The Lakers vs. the Celtics for the 2008 NBA championship. Really...could it have been written any better than this?

And I'm not even talking about the history of the rivalry. That definitely helps the story, don't get me wrong, but even if there had never been a Magic vs. Bird or a Wilt vs. Russell this current Lakers vs. Celtics matchup would have been just as riveting. Consider...

The Lakers are arguably the best offensive team in the league while the Celtics are the best defensive team.

The Lakers are led by the MVP, an offensive force that is also an excellent defender.
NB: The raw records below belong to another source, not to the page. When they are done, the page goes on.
(** * Bulk DOCX-to-PDF service: the worker and the finalizer

    A shallow embedding of [app/models.py], [app/tasks.py] and
    [app/finalize_task.py].  The two database tables are lists of rows, an
    ORM query is a [filter] over the rows, and a commit rewrites the columns
    the task assigned on the rows carrying the primary key of the object.
    The storage directory is a finite map from paths to contents.  What the
    tasks do to the outside (log records, the converter subprocess, the
    enqueueing of the finalizer) is collected in a list of events. *)

From Stdlib Require Import ZArith Ascii String List.
From stdpp Require Import gmap strings list fin_maps pretty.

Open Scope Z_scope.
Open Scope string_scope.
Open Scope list_scope.

(** ** [app/models.py] *)

Module JobStatus.
Inductive t := PENDING | PROCESSING | COMPLETED | FAILED | PARTIAL_SUCCESS.
#[global] Instance eq_dec : EqDecision t.
Proof. solve_decision. Defined.
End JobStatus.

Module FileStatus.
Inductive t := PENDING | PROCESSING | COMPLETED | FAILED.
#[global] Instance eq_dec : EqDecision t.
Proof. solve_decision. Defined.
End FileStatus.

Module Job.
Record t := mk { id : Z; status : JobStatus.t; created_at : Z }.
Definition set_status (s : JobStatus.t) (j : t) : t :=
  {| id := id j; status := s; created_at := created_at j |}.
End Job.

Module JobFile.
Record t := mk {
  id : Z;
  job_id : Z;
  filename : string;
  status : FileStatus.t;
  error_message : option string
}.
Definition set_status (s : FileStatus.t) (f : t) : t :=
  {| id := id f; job_id := job_id f; filename := filename f;
     status := s; error_message := error_message f |}.
Definition set_error_message (m : string) (f : t) : t :=
  {| id := id f; job_id := job_id f; filename := filename f;
     status := status f; error_message := Some m |}.
End JobFile.

(** ** The store, the storage directory, the events *)

Record Db := mkDb { jobs : list Job.t; job_files : list JobFile.t }.

(** A path of the storage directory holds plain data or an archive, the
    latter as the list of its members: the path that was read and the name
    it got in the archive. *)
Inductive Content :=
| Data
| ZipArchive (members : list (string * string)).

Record World := mkWorld { db : Db; fs : gmap string Content }.

Inductive Level := INFO | WARNING | ERROR.

Inductive Event :=
| Log (lvl : Level)
| Run (argv : list string) (timeout : Z)
| Delay (job_id : Z).

#[global] Instance Level_eq_dec : EqDecision Level.
Proof. solve_decision. Defined.
#[global] Instance Event_eq_dec : EqDecision Event.
Proof. solve_decision. Defined.

(** [settings.FILE_STORAGE_PATH], and [os.path.abspath], which depends on
    the working directory of the worker process. *)
Record Env := mkEnv { FILE_STORAGE_PATH : string; abspath : string → string }.

(** ** The pieces of [os.path] the tasks call *)

Definition exists_ (p : string) (fs : gmap string Content) : bool :=
  bool_decide (is_Some (fs !! p)).

Definition starts_with_slash (s : string) : bool :=
  match s with
  | String c _ => bool_decide (c = "/"%char)
  | EmptyString => false
  end.

Fixpoint ends_with_slash (s : string) : bool :=
  match s with
  | EmptyString => false
  | String c EmptyString => bool_decide (c = "/"%char)
  | String _ r => ends_with_slash r
  end.

(** [os.path.join a b] on a POSIX system. *)
Definition path_join (a b : string) : string :=
  if starts_with_slash b then b
  else if bool_decide (a = "") || ends_with_slash a then a +:+ b
  else a +:+ "/" +:+ b.

(** [p.rfind(c)], with [None] for Python's [-1]. *)
Fixpoint rfind_from (c : ascii) (s : string) (i : nat) (last : option nat)
  : option nat :=
  match s with
  | EmptyString => last
  | String d r =>
      rfind_from c r (S i) (if bool_decide (d = c) then Some i else last)
  end.

Definition rfind (c : ascii) (s : string) : option nat := rfind_from c s 0 None.

(** Is there a character other than a dot in [s[lo:hi]]? *)
Definition non_dot_between (s : string) (lo hi : nat) : bool :=
  existsb (λ c, negb (bool_decide (c = "."%char)))
          (list_ascii_of_string (substring lo (hi - lo) s)).

(** [os.path.splitext p]: the extension starts at the last dot of the last
    component, unless only dots precede it there. *)
Definition splitext (p : string) : string * string :=
  let start := match rfind "/" p with Some i => S i | None => O end in
  match rfind "." p with
  | Some d =>
      if bool_decide (start ≤ d)%nat && non_dot_between p start d
      then (substring 0 d p, substring d (String.length p - d) p)
      else (p, "")
  | None => (p, "")
  end.

(** The name of the PDF the converter writes for [filename]. *)
Definition pdf_name (filename : string) : string := (splitext filename).1 +:+ ".pdf".

Definition job_dir_of (env : Env) (job_id : Z) : string :=
  path_join (FILE_STORAGE_PATH env) (pretty job_id).

(** ** Queries and commits *)

Definition get_job (job_id : Z) (d : Db) : option Job.t :=
  List.find (λ j, bool_decide (Job.id j = job_id)) (jobs d).

Definition get_file (file_id : Z) (d : Db) : option JobFile.t :=
  List.find (λ f, bool_decide (JobFile.id f = file_id)) (job_files d).

(** [job.files], the rows whose foreign key is the job. *)
Definition files_of (job_id : Z) (d : Db) : list JobFile.t :=
  filter (λ f, JobFile.job_id f = job_id) (job_files d).

Definition with_status (s : FileStatus.t) (job_id : Z) (d : Db) : list JobFile.t :=
  filter (λ f, JobFile.job_id f = job_id ∧ JobFile.status f = s) (job_files d).

Definition unfinished (job_id : Z) (d : Db) : list JobFile.t :=
  filter (λ f, JobFile.job_id f = job_id ∧
               JobFile.status f ∈ [FileStatus.PENDING; FileStatus.PROCESSING])
         (job_files d).

(** A commit after the task changed columns of one object: the rows with
    that primary key get the new columns. *)
Definition update_job (job_id : Z) (g : Job.t → Job.t) (d : Db) : Db :=
  {| jobs := (λ j, if bool_decide (Job.id j = job_id) then g j else j) <$> jobs d;
     job_files := job_files d |}.

Definition update_file (file_id : Z) (g : JobFile.t → JobFile.t) (d : Db) : Db :=
  {| jobs := jobs d;
     job_files :=
       (λ f, if bool_decide (JobFile.id f = file_id) then g f else f) <$> job_files d |}.

(** ** [app/finalize_task.py] *)

(** Where writing the archive raises, if it does: on opening it, or on the
    [k]-th call of [zipf.write] (counted from 0). *)
Inductive ZipFault := NoFault | OpenFails | WriteFails (k : nat).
The Celtics are led by the Defensive Player of the year, a defensive force that is also an excellent offensive player.

The Lakers had to go through both Western Conference finalists from 2007 (Spurs and Jazz), while the Celtics had to go through both Eastern Conference finalists from 2007 (Cavs and Pistons) to get to the championship, emphasizing that these are clearly the best from their respective conferences.

The Lakers faced the perfect "sparring partners" to prepare for the Celtics in the Jazz (one of the most physical, Eastern Conference-like teams in the West) and the Spurs (model for the current Celtics team). The Celtics faced the perfect preparation for the Lakers as well, by going through LeBron (the closest analog to Kobe in basketball) and the Pistons (versatile, quality Western Conference-like team).

This thing is chock-full of miscellaneous storylines. The two prototypes for this high-school-to-pros generation go heads up in a legacy-defining showdown where the winner moves into the NBA Pantheon. Paul Pierce, who grew up as a Lakers fan in LA returning home to try to beat his old team. Lamar Odom, in some ways KG-lite, facing off with the original. Ray Allen and Kobe get to continue their feud on the big stage. The Zen Master tries to break Red's record for NBA coaching championships against Red's former team. And on...and on...and on...

This is the matchup that most of us would have drawn up if we were trying to write the script for the best possible championship series. There hasn't been a Finals with this much potential in both quality and electricity in a LONG time. And I absolutely can not WAIT until Thursday to finally see it play out on the court.